*EXCERPTED DATA*
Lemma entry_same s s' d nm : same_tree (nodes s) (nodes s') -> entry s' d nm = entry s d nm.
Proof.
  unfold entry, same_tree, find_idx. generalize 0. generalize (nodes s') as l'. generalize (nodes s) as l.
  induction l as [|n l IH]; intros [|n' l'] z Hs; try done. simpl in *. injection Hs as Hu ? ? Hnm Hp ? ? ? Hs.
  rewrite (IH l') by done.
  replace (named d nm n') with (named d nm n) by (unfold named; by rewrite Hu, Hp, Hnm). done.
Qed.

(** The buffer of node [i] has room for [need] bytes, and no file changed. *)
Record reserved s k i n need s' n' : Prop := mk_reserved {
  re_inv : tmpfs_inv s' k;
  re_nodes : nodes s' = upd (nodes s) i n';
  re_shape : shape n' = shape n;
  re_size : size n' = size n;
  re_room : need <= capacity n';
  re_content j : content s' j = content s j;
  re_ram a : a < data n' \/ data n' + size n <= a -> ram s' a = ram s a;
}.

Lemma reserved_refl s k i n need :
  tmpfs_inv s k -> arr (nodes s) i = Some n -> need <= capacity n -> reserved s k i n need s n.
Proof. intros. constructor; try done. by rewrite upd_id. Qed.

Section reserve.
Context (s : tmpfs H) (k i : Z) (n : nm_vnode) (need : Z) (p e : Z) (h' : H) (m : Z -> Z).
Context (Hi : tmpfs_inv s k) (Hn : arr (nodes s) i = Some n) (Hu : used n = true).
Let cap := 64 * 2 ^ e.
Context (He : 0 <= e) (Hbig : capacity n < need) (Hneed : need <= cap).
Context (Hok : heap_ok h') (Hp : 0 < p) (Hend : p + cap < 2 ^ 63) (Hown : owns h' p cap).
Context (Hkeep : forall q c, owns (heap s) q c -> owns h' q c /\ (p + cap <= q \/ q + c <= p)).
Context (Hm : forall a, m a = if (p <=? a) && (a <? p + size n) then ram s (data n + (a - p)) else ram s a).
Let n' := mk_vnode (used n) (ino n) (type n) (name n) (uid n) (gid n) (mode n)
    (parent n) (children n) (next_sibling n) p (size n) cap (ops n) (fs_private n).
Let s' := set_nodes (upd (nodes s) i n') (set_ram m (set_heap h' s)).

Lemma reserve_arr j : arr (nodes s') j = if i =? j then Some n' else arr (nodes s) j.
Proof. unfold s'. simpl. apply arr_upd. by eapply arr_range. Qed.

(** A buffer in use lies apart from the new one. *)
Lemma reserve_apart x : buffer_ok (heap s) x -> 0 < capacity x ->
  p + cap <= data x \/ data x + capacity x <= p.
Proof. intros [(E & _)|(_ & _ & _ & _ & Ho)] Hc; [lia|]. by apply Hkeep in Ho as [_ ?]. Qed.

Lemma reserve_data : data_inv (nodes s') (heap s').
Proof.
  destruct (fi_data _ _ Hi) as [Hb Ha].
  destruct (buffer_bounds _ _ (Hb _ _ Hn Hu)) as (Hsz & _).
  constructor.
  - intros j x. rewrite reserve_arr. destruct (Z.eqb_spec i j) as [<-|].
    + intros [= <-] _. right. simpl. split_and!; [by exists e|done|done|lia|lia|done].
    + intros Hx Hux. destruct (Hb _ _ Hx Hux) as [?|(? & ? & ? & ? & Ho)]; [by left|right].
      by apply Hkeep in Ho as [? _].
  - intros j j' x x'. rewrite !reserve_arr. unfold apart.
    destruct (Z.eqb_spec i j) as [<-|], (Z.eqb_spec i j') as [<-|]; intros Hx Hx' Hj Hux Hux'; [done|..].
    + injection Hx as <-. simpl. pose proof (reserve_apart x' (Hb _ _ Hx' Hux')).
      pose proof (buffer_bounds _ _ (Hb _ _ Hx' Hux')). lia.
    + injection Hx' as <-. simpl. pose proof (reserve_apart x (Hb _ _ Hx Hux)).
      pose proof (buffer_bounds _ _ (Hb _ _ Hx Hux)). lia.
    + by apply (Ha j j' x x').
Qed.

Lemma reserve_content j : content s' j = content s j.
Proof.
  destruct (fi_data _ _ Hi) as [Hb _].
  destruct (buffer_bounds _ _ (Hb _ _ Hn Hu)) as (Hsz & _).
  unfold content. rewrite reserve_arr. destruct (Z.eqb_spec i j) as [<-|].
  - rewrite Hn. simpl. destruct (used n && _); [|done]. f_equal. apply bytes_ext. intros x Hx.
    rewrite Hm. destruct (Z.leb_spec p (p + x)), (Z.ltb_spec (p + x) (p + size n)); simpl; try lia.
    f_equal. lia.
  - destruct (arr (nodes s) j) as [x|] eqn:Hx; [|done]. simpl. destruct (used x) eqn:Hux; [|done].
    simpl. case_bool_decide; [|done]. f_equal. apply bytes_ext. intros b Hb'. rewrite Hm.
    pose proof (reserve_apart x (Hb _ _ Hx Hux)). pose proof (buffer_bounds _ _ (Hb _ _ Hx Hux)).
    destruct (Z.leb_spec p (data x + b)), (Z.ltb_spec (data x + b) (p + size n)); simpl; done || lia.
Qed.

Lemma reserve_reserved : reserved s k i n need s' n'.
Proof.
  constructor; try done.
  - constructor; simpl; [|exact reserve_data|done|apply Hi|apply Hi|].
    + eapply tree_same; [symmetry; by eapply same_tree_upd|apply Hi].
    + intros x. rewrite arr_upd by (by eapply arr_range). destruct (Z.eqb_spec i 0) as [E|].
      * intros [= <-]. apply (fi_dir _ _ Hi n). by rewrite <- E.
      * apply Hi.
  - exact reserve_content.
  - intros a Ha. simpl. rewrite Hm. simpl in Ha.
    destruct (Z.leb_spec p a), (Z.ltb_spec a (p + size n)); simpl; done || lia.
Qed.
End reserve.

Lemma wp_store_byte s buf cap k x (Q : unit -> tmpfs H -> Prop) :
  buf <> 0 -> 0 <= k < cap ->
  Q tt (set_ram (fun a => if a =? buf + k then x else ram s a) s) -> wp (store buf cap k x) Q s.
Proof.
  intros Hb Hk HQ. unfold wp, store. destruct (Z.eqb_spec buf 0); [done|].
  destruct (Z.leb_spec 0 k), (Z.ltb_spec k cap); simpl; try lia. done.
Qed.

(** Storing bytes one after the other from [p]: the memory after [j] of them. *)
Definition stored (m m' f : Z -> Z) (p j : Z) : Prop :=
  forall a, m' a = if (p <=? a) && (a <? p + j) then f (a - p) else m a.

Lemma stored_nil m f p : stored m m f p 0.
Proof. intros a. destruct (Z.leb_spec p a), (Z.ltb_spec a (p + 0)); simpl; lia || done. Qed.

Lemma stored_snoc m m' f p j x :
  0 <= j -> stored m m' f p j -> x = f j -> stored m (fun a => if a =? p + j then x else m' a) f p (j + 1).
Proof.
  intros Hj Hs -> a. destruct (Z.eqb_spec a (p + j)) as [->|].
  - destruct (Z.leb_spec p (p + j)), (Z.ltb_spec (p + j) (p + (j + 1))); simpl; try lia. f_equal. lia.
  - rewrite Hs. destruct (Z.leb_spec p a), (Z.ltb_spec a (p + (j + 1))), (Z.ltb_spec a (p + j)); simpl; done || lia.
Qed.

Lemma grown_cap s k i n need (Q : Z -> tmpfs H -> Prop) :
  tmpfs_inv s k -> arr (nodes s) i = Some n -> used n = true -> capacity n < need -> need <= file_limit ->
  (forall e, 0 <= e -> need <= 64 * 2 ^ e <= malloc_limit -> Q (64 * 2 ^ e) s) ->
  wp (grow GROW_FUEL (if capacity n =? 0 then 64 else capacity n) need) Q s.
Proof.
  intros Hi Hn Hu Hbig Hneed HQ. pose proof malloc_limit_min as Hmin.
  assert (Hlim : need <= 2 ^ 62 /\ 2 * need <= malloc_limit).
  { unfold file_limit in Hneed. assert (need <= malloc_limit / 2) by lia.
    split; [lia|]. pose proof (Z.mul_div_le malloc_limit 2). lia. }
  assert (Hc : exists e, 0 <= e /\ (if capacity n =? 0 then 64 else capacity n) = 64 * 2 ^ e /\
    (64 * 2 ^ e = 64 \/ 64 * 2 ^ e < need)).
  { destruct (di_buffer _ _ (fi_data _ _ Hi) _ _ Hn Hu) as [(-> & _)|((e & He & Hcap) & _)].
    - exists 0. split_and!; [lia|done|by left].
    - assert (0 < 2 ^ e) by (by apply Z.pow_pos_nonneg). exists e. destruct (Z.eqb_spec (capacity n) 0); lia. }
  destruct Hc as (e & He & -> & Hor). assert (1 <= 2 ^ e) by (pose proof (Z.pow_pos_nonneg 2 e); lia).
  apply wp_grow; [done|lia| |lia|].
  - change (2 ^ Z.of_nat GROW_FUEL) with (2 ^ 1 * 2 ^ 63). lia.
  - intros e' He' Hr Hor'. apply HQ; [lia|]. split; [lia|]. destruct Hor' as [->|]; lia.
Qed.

*PROBLEM*
Start with the line above that contains "(** The buffer" and end with the line that contains "re_content j : content s' j = content s j;". Write out those lines exactly, and only those.

*ANSWER BELOW*
(** The buffer of node [i] has room for [need] bytes, and no file changed. *)
Record reserved s k i n need s' n' : Prop := mk_reserved {
  re_inv : tmpfs_inv s' k;
  re_nodes : nodes s' = upd (nodes s) i n';
  re_shape : shape n' = shape n;
  re_size : size n' = size n;
  re_room : need <= capacity n';
  re_content j : content s' j = content s j;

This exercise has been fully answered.